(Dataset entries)
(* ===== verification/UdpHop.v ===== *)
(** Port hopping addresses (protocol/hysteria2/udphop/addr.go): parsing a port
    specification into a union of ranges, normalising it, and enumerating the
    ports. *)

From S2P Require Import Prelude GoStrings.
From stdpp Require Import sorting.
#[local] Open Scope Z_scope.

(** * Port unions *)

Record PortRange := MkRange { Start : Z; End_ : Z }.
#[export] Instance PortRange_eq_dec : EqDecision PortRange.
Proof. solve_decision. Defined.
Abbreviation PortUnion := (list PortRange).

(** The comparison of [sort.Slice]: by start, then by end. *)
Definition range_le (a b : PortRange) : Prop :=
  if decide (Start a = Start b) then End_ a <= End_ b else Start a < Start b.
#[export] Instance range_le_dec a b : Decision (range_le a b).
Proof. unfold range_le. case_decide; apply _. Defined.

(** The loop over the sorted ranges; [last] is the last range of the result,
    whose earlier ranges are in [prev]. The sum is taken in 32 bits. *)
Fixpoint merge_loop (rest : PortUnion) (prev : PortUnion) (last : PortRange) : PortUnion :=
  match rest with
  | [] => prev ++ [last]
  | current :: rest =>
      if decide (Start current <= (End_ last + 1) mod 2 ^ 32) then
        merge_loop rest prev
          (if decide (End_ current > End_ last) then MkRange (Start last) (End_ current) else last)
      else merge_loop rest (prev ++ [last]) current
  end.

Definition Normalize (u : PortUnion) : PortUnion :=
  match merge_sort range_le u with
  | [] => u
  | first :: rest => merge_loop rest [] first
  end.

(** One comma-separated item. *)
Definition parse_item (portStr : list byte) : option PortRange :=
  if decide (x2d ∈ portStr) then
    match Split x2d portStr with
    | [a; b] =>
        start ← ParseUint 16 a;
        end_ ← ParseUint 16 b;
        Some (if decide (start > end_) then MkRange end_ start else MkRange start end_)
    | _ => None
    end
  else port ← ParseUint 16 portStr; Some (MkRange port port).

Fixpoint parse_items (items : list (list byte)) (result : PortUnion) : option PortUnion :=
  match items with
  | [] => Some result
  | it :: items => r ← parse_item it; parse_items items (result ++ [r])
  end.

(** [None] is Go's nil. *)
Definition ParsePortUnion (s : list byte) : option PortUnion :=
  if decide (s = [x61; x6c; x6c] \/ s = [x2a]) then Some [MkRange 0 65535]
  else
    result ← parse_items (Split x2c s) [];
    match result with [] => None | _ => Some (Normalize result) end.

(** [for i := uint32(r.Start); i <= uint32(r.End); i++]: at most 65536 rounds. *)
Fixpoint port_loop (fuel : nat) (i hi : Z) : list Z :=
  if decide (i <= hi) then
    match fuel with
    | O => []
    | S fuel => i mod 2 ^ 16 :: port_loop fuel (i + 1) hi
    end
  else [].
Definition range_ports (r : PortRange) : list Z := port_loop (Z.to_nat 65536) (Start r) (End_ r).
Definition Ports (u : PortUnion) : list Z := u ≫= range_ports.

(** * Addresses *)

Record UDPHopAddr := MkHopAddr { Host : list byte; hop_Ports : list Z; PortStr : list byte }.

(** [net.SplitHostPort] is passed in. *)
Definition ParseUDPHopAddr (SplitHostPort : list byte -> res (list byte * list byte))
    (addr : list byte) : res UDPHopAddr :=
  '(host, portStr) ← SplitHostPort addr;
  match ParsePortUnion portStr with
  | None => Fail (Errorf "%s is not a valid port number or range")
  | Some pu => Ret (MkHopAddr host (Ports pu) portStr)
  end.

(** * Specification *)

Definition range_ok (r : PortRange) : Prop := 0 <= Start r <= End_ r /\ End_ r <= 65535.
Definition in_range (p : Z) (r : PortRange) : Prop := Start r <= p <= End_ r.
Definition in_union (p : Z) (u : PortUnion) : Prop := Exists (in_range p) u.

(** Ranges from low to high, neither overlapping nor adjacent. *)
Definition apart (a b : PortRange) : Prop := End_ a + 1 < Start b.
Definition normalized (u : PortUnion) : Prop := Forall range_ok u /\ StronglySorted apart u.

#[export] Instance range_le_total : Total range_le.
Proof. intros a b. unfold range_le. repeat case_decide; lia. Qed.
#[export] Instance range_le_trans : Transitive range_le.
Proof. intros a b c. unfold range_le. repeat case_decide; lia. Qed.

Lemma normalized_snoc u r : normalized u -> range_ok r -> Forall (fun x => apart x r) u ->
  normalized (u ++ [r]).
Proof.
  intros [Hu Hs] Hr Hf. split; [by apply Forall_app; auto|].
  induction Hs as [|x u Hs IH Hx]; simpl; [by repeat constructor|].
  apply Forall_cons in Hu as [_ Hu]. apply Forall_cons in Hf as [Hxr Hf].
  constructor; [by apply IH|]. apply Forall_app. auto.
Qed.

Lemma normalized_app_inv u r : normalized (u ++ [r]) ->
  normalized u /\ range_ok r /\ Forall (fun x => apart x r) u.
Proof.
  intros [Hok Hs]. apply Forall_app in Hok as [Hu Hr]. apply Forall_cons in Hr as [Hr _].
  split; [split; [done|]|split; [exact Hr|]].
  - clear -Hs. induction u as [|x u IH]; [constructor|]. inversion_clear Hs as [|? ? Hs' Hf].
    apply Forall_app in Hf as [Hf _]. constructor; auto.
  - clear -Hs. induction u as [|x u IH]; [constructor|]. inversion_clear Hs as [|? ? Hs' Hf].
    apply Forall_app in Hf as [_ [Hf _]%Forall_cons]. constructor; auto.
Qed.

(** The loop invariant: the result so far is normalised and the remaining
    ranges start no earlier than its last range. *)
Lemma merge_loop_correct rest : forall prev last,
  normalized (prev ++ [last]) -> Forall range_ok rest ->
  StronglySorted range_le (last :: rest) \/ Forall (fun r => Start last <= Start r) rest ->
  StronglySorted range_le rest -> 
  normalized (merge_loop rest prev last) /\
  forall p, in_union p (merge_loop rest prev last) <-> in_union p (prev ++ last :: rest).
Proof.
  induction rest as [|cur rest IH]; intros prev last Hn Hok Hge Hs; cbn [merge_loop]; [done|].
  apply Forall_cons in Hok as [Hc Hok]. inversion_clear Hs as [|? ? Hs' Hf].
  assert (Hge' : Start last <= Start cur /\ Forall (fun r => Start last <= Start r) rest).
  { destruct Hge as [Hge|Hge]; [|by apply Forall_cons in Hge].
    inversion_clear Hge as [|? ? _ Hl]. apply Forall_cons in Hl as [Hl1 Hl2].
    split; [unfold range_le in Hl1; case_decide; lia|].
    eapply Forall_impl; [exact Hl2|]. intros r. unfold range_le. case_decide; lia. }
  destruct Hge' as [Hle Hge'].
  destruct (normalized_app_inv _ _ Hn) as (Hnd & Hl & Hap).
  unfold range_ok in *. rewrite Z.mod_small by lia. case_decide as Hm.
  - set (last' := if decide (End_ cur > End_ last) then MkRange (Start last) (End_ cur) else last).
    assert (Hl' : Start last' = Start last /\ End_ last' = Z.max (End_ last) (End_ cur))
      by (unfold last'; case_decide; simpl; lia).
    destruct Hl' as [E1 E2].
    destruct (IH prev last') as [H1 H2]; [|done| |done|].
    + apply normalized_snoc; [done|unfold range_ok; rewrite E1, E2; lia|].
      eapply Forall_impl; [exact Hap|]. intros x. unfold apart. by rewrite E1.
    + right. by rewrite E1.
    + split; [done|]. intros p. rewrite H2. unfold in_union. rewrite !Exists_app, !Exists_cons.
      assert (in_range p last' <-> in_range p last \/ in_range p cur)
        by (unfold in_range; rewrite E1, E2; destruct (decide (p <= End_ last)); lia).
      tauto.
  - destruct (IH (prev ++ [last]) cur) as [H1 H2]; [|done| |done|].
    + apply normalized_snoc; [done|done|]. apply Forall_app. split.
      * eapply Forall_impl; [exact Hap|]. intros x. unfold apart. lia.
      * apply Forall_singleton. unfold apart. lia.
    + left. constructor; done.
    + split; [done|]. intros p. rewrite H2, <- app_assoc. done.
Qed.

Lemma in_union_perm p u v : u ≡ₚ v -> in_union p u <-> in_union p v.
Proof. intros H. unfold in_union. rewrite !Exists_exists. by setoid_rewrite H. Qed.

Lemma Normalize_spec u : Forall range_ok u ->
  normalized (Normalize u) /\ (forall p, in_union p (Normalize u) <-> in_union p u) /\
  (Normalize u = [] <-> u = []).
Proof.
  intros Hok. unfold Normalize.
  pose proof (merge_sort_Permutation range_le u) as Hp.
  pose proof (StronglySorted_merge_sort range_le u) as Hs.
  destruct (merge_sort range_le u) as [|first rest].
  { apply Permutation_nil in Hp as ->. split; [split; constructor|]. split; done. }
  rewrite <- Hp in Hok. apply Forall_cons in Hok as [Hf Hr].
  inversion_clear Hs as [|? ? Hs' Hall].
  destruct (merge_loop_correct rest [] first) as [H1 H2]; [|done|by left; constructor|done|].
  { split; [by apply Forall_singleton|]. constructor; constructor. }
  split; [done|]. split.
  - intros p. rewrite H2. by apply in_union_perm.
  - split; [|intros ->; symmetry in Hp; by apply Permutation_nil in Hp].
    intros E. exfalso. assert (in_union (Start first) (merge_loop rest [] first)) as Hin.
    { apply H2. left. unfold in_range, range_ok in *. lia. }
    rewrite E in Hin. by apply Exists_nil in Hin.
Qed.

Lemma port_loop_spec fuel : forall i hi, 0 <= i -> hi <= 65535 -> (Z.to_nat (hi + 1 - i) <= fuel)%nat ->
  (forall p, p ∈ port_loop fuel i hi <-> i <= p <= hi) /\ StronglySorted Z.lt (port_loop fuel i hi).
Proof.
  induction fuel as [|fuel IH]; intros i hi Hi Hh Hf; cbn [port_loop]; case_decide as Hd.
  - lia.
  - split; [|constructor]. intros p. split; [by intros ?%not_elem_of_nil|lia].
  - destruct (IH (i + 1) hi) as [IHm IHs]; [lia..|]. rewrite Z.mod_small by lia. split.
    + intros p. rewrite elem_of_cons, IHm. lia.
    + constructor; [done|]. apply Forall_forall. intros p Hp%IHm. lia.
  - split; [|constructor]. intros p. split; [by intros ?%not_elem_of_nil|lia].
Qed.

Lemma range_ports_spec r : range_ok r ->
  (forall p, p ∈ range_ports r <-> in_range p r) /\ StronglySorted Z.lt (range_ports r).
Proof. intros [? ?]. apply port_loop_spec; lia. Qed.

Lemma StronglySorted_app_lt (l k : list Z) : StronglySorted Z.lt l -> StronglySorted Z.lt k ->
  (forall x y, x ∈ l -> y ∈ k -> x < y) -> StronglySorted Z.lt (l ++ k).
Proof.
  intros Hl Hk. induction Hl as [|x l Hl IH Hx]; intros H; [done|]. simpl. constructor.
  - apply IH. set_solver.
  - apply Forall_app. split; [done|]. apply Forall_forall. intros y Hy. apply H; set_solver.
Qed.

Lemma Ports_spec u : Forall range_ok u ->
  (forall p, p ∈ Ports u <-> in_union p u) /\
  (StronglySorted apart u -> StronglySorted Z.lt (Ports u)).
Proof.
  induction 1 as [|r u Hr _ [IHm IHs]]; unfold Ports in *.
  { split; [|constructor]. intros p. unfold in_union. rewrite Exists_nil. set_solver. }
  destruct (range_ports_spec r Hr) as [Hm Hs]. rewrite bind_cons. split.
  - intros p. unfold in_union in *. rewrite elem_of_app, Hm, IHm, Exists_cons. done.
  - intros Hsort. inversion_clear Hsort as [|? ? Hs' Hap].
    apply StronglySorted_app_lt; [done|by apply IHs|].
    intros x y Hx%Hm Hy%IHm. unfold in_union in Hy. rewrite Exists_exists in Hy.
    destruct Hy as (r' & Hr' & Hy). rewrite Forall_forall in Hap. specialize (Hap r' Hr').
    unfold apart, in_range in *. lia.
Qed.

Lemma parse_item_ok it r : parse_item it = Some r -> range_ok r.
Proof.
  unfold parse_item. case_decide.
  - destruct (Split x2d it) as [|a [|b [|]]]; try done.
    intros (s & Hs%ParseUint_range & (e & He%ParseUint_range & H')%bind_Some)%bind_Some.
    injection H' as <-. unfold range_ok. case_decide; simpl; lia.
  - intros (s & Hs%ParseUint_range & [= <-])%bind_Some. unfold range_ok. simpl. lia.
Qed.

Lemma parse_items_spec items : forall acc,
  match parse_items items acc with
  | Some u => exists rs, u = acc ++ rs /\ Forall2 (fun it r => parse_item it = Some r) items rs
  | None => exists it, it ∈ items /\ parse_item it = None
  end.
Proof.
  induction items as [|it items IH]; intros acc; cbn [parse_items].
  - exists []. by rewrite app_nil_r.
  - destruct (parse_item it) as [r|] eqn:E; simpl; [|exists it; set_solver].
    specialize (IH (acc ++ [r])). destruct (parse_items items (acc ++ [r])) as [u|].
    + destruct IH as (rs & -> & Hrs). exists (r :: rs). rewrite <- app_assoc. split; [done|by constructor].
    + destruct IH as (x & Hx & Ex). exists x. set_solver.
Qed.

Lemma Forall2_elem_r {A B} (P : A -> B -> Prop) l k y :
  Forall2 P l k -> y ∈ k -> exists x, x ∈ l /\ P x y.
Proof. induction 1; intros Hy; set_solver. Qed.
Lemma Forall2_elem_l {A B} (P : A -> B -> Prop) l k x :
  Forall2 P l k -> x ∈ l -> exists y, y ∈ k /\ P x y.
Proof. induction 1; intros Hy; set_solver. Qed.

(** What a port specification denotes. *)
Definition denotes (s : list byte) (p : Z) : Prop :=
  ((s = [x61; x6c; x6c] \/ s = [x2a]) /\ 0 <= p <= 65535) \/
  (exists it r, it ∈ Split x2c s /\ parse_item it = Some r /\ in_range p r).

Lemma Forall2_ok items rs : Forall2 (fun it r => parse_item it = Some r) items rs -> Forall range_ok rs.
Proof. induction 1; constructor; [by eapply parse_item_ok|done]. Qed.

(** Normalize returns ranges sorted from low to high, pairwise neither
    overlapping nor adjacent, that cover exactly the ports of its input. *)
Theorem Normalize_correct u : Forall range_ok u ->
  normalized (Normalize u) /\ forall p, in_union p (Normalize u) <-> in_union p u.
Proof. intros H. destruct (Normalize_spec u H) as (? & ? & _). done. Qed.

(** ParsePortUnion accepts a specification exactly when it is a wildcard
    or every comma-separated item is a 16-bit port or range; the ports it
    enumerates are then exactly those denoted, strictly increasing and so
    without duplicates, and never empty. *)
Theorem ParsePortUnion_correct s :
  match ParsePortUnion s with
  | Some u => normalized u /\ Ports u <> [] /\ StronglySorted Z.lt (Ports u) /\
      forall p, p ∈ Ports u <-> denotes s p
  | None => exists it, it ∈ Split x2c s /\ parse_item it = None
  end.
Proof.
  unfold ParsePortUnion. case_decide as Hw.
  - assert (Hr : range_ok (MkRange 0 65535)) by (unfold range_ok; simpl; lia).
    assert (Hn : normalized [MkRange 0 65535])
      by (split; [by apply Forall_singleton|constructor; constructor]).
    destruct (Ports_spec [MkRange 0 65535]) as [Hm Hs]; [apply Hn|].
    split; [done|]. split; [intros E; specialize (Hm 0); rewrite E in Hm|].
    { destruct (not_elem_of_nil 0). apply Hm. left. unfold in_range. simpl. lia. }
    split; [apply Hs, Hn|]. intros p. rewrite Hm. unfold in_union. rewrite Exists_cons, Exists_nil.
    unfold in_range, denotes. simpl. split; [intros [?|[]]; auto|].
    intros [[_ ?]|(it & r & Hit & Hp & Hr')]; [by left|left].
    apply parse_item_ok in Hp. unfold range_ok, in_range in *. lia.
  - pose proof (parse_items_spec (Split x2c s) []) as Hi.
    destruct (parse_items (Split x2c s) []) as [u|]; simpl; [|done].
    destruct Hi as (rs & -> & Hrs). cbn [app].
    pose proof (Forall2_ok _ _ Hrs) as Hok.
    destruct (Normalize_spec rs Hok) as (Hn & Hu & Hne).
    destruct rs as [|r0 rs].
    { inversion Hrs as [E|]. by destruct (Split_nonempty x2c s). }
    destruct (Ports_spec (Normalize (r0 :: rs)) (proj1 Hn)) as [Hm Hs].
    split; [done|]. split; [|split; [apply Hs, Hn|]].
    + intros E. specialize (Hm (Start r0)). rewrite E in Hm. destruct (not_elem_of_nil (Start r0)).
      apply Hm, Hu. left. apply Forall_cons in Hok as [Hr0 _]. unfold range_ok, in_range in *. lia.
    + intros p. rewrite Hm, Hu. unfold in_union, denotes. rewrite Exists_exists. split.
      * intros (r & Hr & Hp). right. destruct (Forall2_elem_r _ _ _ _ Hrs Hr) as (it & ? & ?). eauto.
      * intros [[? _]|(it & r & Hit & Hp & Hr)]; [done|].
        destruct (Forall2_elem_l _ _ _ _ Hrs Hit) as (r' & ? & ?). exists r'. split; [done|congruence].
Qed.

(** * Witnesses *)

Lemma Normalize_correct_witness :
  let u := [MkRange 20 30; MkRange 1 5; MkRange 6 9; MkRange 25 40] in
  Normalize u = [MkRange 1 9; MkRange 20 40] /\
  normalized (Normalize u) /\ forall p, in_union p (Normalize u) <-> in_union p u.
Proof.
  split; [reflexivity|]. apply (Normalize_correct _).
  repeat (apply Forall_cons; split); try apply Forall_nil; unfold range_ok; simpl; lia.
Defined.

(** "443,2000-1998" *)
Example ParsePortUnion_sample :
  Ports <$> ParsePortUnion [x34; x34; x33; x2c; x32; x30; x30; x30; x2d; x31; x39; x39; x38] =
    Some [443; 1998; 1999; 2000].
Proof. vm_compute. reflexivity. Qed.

What to produce
Only the lines above that include the word "PortRange" belong in the answer; copy each one.

Exercise output
Record PortRange := MkRange { Start : Z; End_ : Z }.
#[export] Instance PortRange_eq_dec : EqDecision PortRange.
Abbreviation PortUnion := (list PortRange).
Definition range_le (a b : PortRange) : Prop :=
Fixpoint merge_loop (rest : PortUnion) (prev : PortUnion) (last : PortRange) : PortUnion :=
Definition parse_item (portStr : list byte) : option PortRange :=
Definition range_ports (r : PortRange) : list Z := port_loop (Z.to_nat 65536) (Start r) (End_ r).
Definition range_ok (r : PortRange) : Prop := 0 <= Start r <= End_ r /\ End_ r <= 65535.
Definition in_range (p : Z) (r : PortRange) : Prop := Start r <= p <= End_ r.
Definition apart (a b : PortRange) : Prop := End_ a + 1 < Start b.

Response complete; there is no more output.